Start of Provided entries

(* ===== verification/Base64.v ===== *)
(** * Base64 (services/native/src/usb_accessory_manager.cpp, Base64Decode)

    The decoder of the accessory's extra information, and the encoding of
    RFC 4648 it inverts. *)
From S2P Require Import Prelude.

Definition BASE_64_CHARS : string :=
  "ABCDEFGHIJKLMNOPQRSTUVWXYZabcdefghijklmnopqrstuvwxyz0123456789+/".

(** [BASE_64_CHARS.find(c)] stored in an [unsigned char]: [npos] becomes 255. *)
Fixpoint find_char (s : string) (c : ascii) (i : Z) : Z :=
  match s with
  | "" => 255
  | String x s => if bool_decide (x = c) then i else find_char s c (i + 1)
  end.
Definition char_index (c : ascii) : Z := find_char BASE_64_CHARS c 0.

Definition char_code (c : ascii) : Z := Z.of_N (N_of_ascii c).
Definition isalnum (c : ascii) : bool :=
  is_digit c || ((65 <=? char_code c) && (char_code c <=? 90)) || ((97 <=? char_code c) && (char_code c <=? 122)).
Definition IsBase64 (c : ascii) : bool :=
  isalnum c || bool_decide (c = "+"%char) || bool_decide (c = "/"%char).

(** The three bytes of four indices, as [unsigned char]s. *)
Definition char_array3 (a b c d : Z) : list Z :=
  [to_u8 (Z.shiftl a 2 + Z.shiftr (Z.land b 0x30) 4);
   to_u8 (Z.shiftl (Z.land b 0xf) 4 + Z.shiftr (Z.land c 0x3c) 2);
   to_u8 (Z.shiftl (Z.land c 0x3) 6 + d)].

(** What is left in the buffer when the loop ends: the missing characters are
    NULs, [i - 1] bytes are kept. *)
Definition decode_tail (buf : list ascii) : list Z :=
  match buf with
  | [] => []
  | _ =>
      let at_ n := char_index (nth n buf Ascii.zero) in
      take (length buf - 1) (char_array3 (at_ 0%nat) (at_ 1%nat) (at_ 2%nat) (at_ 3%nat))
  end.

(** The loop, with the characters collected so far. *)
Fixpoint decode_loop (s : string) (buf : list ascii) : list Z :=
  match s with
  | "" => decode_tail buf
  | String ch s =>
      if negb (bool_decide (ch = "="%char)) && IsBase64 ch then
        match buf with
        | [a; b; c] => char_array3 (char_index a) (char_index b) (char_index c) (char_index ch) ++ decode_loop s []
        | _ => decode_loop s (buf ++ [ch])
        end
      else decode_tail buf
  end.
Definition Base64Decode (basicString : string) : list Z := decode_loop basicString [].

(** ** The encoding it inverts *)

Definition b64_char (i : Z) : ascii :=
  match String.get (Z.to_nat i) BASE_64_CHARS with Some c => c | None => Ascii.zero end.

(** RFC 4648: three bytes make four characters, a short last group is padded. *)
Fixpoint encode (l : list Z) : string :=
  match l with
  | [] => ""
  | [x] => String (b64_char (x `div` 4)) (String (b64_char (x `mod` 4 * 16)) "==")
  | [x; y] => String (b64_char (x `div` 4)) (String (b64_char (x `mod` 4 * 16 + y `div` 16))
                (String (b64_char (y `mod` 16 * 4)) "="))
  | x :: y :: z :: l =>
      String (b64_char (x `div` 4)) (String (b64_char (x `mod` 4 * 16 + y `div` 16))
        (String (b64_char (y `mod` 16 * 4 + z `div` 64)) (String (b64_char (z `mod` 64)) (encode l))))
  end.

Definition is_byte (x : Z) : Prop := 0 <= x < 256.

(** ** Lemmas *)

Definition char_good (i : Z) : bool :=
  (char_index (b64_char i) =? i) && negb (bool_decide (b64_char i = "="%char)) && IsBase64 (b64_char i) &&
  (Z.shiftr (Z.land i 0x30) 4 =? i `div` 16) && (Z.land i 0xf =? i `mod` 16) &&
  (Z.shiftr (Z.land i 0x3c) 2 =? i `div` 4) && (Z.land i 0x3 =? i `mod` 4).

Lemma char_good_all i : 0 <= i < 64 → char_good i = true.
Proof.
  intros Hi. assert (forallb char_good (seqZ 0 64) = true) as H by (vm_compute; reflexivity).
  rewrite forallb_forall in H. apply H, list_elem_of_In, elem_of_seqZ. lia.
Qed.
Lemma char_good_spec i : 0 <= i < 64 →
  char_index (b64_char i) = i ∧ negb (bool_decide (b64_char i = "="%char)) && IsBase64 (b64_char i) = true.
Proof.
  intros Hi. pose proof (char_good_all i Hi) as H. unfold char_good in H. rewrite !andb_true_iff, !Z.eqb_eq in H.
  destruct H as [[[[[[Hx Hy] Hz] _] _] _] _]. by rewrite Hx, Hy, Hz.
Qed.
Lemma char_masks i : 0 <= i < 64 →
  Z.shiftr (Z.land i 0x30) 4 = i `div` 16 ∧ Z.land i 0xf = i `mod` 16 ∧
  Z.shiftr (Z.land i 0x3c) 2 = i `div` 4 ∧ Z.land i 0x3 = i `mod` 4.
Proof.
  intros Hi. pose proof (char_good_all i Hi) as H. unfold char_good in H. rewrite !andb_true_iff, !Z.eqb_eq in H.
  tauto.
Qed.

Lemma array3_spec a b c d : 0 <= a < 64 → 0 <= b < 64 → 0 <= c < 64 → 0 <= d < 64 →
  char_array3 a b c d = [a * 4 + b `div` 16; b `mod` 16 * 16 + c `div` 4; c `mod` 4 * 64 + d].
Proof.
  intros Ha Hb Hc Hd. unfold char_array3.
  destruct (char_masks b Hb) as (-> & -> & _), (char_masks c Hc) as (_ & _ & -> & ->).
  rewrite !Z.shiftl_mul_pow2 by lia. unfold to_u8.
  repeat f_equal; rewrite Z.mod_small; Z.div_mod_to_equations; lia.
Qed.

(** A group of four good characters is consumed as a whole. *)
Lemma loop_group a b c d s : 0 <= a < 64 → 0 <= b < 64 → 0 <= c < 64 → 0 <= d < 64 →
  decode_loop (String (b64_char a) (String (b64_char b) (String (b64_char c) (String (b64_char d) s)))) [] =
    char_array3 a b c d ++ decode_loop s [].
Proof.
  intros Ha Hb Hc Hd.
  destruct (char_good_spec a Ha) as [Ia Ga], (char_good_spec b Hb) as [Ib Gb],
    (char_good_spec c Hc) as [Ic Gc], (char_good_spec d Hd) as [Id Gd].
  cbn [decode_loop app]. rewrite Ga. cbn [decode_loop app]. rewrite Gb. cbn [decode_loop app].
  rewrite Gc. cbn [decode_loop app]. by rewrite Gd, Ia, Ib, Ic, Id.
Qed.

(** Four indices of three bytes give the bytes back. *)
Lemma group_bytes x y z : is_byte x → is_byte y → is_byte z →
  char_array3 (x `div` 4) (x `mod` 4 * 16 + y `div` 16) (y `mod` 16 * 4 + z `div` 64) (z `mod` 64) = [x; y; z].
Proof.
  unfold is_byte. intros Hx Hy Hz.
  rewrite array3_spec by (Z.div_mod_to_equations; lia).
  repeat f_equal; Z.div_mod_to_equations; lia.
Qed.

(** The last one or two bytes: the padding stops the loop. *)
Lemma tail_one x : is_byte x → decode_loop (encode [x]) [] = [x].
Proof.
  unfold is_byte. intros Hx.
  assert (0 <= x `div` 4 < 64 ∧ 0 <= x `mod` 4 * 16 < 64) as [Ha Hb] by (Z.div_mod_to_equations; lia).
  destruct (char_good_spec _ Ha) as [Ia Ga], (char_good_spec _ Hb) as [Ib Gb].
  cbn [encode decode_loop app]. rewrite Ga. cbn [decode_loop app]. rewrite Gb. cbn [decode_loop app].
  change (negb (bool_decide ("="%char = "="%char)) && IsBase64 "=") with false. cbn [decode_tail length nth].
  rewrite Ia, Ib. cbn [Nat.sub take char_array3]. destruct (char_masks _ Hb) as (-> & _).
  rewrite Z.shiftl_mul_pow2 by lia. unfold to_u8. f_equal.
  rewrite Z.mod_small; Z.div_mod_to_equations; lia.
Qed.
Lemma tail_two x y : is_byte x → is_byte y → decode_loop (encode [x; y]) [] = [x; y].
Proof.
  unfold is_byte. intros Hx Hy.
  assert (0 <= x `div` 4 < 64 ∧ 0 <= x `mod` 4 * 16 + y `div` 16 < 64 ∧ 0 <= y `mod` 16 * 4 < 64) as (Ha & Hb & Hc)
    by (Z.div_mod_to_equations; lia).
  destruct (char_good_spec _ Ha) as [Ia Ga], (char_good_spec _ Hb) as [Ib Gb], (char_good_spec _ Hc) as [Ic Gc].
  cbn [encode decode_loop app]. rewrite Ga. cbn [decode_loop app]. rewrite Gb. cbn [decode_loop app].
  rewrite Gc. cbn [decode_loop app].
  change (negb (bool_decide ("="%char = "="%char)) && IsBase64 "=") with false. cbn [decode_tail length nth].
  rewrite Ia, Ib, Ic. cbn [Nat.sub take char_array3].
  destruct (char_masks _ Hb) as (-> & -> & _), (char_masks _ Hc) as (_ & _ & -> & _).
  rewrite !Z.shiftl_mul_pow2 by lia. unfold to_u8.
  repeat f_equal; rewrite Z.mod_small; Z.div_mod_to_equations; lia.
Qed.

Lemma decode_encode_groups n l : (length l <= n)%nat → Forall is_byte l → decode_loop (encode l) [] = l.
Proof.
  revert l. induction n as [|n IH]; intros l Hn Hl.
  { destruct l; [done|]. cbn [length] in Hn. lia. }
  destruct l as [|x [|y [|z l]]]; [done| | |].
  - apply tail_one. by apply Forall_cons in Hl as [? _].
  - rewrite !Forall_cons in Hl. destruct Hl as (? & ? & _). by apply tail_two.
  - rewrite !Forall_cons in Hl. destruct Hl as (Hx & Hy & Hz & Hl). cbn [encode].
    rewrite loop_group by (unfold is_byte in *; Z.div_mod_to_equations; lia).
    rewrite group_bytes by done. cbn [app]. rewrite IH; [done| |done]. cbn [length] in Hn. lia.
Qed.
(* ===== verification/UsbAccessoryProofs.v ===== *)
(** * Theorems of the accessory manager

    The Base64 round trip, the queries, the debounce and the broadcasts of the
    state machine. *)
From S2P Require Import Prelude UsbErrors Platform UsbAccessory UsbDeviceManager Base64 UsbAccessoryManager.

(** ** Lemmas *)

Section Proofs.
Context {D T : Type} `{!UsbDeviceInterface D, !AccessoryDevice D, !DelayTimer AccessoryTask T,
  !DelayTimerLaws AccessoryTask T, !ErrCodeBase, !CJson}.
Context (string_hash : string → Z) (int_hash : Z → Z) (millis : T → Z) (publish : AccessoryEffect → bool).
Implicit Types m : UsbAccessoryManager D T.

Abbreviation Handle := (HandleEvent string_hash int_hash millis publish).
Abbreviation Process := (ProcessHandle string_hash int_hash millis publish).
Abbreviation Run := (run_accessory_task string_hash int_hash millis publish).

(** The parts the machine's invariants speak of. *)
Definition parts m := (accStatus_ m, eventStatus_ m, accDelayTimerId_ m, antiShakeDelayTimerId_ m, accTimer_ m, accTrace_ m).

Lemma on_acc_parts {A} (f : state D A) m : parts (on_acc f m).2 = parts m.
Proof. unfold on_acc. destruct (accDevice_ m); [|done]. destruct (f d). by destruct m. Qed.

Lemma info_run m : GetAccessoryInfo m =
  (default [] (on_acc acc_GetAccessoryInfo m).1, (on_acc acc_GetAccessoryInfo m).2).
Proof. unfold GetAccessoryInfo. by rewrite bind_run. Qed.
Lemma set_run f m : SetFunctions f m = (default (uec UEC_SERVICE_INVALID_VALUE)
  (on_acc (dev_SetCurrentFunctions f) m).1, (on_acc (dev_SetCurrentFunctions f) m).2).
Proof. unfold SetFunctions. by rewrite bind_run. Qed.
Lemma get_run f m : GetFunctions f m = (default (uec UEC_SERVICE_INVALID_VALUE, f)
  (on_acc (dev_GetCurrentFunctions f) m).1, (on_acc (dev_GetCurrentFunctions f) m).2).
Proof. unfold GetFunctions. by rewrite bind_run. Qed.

End of Provided entries

> What the exercise asks
Please transcribe only the lines in the records above running from the line that has "revert l. induction" through the line that has "Section Proofs.", both included, exactly as they appear.

> Answer space
  revert l. induction n as [|n IH]; intros l Hn Hl.
  { destruct l; [done|]. cbn [length] in Hn. lia. }
  destruct l as [|x [|y [|z l]]]; [done| | |].
  - apply tail_one. by apply Forall_cons in Hl as [? _].
  - rewrite !Forall_cons in Hl. destruct Hl as (? & ? & _). by apply tail_two.
  - rewrite !Forall_cons in Hl. destruct Hl as (Hx & Hy & Hz & Hl). cbn [encode].
    rewrite loop_group by (unfold is_byte in *; Z.div_mod_to_equations; lia).
    rewrite group_bytes by done. cbn [app]. rewrite IH; [done| |done]. cbn [length] in Hn. lia.
Qed.
(* ===== verification/UsbAccessoryProofs.v ===== *)
(** * Theorems of the accessory manager

    The Base64 round trip, the queries, the debounce and the broadcasts of the
    state machine. *)
From S2P Require Import Prelude UsbErrors Platform UsbAccessory UsbDeviceManager Base64 UsbAccessoryManager.

(** ** Lemmas *)

Section Proofs.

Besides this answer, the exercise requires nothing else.